§ What you have to do
Every line below that holds "tstep" must be copied.

§ Source records
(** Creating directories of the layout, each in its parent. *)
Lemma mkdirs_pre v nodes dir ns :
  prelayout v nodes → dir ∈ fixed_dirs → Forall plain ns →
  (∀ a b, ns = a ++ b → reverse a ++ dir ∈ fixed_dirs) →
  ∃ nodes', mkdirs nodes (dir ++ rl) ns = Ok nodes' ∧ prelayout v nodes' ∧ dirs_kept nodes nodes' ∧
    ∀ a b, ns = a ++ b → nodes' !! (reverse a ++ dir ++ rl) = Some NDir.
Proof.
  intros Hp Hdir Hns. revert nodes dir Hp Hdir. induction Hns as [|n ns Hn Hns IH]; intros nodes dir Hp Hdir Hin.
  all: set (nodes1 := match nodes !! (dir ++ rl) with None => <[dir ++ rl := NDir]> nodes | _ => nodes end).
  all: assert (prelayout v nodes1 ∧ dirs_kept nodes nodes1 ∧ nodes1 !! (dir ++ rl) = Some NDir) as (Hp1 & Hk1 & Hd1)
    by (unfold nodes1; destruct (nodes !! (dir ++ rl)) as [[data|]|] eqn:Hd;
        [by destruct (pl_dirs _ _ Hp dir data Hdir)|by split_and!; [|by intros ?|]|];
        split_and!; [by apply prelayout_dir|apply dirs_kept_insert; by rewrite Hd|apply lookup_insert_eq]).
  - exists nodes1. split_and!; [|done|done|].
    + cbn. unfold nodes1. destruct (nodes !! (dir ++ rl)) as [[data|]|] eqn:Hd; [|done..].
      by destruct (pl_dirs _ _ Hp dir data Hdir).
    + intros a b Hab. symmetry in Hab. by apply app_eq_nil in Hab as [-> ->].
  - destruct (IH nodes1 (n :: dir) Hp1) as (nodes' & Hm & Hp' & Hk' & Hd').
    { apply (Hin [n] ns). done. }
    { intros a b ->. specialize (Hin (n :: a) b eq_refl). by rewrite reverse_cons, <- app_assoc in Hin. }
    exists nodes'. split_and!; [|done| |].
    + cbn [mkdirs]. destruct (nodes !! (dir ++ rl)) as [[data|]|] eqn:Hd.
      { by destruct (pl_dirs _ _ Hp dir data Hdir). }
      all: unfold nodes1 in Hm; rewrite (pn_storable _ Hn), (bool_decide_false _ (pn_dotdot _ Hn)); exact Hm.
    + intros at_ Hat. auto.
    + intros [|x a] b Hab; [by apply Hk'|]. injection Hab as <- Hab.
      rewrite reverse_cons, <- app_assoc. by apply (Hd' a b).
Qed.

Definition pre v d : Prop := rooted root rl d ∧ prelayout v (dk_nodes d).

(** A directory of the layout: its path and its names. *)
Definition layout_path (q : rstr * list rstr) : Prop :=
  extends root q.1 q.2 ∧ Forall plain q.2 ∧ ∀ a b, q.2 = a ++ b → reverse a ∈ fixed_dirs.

* * *

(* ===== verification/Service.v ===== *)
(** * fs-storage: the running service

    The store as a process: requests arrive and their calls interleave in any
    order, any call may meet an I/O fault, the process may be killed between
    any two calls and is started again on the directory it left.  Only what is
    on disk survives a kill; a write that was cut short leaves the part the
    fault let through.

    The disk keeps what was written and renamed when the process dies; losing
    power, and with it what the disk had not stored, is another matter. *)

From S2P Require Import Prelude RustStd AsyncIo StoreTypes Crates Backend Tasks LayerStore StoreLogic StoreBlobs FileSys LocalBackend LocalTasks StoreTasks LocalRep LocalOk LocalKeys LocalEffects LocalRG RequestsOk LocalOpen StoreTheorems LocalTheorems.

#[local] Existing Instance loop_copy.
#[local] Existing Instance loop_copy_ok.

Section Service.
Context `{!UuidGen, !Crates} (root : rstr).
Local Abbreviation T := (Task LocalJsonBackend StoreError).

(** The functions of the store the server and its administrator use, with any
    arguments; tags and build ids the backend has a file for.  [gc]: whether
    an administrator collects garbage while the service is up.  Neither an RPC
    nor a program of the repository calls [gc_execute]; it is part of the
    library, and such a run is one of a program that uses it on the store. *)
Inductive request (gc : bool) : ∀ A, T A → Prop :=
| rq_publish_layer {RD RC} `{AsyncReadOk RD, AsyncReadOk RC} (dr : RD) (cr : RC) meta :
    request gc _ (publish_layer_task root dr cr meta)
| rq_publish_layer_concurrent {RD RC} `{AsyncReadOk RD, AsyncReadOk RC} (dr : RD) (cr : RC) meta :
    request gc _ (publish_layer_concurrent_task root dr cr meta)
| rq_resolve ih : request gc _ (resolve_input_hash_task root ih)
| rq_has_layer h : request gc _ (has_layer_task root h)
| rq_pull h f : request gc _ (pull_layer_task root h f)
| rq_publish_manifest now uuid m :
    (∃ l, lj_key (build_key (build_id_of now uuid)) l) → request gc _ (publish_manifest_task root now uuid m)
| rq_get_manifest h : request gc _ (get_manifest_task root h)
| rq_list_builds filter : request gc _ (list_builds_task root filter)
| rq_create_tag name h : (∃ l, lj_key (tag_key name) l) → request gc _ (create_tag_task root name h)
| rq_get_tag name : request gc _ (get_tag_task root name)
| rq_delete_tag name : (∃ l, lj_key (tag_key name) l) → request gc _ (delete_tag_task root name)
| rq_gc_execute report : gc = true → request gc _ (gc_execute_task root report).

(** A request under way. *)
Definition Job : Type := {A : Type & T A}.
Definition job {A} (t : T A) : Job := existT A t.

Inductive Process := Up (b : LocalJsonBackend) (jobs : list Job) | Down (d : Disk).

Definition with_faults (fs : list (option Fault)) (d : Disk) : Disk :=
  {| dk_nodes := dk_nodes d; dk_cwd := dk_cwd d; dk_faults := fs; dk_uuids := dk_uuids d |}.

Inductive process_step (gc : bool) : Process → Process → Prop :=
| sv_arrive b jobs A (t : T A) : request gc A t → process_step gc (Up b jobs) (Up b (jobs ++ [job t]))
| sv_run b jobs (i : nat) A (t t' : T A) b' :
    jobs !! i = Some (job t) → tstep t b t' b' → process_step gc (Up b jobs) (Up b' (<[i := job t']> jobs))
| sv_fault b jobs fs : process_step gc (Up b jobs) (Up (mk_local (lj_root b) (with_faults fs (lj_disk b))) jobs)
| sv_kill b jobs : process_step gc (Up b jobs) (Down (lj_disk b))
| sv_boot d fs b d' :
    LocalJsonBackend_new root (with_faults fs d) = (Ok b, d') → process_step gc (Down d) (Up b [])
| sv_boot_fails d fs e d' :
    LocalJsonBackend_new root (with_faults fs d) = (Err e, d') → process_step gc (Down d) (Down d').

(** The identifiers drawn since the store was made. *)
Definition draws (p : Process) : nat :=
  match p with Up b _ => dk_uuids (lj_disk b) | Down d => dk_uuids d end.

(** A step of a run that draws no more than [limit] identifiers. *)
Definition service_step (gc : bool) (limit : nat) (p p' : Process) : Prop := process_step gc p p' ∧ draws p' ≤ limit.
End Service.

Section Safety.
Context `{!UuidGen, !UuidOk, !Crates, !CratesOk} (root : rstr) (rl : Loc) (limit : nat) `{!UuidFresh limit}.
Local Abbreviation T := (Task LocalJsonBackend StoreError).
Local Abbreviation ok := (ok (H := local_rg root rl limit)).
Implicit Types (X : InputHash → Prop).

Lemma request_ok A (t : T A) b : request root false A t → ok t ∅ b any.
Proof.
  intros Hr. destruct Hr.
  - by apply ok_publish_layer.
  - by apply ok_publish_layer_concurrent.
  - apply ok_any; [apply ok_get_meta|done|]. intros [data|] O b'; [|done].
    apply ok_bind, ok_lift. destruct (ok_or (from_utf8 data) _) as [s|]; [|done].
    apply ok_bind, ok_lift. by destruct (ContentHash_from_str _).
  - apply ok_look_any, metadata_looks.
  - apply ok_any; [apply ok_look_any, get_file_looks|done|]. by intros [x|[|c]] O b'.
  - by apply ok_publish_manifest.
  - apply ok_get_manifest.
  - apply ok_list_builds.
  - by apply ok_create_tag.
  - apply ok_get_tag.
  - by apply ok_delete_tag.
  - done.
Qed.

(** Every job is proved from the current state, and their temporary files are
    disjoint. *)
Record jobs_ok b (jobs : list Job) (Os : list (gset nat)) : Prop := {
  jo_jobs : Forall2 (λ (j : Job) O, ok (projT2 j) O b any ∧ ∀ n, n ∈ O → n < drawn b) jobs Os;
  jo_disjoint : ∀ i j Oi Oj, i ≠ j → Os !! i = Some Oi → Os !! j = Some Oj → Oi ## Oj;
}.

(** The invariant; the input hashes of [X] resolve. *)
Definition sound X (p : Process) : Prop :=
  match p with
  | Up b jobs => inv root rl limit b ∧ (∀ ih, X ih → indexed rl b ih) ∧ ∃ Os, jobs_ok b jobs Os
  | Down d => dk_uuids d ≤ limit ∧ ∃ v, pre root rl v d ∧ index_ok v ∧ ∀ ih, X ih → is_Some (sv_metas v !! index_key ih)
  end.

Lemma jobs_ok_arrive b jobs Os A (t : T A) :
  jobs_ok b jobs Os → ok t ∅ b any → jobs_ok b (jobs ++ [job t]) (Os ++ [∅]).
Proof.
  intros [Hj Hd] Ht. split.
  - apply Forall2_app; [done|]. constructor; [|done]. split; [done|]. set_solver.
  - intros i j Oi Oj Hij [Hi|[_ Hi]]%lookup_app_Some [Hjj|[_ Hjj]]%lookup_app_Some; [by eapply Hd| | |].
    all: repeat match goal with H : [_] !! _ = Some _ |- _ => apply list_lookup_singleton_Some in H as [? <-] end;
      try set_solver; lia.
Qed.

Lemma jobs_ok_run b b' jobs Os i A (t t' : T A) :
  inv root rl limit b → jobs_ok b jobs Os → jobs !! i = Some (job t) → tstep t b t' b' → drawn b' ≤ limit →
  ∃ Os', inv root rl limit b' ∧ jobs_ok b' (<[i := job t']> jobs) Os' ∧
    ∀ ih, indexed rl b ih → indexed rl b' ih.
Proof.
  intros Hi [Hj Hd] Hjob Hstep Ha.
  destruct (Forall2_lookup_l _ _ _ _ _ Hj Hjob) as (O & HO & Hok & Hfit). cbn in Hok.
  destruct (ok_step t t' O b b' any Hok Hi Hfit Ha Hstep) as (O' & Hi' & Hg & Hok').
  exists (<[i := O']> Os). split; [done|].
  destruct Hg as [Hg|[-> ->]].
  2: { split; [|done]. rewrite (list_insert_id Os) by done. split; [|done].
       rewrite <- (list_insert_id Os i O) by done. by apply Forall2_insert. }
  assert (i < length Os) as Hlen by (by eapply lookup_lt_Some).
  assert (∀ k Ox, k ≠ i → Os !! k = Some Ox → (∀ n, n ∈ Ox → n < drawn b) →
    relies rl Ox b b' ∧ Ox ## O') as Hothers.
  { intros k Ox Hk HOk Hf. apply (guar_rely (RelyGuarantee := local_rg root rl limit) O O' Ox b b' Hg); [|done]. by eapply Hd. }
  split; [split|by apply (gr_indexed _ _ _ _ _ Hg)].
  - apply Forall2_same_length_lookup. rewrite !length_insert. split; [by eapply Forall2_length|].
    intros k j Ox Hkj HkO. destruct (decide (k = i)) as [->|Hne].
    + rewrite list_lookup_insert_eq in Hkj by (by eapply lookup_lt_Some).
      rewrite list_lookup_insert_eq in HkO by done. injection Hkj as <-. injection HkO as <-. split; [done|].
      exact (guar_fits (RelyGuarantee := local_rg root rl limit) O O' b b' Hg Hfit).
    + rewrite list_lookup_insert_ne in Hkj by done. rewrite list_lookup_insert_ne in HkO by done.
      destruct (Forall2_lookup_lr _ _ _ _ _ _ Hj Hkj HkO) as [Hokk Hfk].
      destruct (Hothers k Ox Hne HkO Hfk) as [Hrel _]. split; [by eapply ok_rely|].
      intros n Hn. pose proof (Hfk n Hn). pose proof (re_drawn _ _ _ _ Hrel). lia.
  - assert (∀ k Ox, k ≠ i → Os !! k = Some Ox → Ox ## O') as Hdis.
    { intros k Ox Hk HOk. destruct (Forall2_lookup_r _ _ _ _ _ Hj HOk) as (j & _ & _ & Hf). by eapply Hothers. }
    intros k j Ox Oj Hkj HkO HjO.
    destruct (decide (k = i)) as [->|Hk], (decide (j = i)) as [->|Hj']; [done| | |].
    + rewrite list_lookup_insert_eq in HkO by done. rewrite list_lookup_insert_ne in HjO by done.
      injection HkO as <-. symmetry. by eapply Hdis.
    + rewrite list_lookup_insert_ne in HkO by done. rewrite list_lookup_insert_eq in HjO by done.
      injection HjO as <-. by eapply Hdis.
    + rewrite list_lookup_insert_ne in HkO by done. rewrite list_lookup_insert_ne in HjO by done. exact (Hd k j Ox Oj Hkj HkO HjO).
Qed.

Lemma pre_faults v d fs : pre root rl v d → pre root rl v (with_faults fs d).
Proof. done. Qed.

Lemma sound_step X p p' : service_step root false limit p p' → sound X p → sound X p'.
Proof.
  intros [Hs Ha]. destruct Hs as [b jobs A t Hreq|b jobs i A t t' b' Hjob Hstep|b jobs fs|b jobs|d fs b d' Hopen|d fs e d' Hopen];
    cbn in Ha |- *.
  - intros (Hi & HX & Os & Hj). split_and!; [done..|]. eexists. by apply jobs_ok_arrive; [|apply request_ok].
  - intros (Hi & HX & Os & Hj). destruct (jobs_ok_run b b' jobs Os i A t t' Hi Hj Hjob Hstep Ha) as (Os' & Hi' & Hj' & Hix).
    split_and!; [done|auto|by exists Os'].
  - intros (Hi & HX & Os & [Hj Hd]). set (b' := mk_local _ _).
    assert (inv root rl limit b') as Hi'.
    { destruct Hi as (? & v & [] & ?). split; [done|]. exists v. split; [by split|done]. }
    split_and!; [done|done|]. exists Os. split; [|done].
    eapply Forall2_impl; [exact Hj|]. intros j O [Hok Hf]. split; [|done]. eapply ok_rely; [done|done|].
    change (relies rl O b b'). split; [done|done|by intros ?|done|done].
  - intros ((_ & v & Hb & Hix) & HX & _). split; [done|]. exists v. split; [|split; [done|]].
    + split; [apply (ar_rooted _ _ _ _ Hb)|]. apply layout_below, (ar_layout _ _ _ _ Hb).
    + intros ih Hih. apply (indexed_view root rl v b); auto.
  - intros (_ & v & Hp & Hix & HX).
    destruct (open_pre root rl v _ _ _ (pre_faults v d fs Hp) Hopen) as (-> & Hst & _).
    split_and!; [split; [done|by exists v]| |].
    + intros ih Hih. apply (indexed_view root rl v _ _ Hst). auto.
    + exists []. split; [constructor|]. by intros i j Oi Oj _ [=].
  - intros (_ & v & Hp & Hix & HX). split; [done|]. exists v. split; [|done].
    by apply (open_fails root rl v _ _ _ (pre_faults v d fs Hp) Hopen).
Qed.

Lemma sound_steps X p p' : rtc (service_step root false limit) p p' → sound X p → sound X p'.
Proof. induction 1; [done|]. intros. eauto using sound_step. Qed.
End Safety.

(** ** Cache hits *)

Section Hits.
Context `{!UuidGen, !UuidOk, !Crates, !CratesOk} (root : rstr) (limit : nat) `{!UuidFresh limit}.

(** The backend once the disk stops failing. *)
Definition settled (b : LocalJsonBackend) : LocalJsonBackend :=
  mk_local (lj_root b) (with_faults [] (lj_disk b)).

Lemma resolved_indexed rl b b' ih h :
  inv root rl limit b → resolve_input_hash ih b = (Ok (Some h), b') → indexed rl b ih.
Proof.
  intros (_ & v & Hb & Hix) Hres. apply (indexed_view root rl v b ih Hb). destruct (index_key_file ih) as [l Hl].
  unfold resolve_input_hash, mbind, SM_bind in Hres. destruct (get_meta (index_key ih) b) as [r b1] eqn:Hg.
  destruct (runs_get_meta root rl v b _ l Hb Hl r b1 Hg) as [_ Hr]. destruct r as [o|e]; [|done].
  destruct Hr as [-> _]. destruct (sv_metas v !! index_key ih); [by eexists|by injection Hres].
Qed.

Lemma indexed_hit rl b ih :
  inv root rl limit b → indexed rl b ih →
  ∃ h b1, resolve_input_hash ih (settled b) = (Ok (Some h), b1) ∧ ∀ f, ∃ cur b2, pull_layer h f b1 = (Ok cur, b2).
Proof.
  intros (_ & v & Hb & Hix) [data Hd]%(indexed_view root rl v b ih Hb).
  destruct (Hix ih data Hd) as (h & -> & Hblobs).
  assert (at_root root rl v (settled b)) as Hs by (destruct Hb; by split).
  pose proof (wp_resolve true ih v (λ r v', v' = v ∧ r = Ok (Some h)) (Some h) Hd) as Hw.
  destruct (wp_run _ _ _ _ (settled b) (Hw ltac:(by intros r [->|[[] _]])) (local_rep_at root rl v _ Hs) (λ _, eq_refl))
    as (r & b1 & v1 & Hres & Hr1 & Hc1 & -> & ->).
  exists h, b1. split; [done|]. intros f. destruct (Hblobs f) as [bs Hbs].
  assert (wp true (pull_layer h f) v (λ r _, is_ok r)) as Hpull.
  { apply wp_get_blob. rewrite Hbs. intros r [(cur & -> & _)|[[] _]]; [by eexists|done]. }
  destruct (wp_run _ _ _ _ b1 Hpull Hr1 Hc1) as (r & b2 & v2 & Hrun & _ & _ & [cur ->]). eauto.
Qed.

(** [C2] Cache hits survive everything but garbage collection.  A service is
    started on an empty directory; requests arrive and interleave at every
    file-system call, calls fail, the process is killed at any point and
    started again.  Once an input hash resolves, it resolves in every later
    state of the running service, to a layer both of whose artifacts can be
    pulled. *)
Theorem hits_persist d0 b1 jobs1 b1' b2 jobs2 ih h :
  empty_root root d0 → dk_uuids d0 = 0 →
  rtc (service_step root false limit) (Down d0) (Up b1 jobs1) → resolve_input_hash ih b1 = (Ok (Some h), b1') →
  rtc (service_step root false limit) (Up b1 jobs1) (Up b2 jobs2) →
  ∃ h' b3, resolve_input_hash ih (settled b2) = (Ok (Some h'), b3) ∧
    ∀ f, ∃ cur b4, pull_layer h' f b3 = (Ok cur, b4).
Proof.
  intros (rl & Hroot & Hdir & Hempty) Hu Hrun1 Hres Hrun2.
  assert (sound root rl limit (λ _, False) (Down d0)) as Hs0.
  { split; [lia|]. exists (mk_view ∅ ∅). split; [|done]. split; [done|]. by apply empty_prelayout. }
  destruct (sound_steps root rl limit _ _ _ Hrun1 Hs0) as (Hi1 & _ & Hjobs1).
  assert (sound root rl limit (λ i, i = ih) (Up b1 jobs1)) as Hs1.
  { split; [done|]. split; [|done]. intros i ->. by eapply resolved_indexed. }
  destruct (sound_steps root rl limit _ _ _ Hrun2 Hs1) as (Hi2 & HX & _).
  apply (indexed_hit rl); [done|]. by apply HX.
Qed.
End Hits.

§ Answer to this task
    jobs !! i = Some (job t) → tstep t b t' b' → process_step gc (Up b jobs) (Up b' (<[i := job t']> jobs))
  inv root rl limit b → jobs_ok b jobs Os → jobs !! i = Some (job t) → tstep t b t' b' → drawn b' ≤ limit →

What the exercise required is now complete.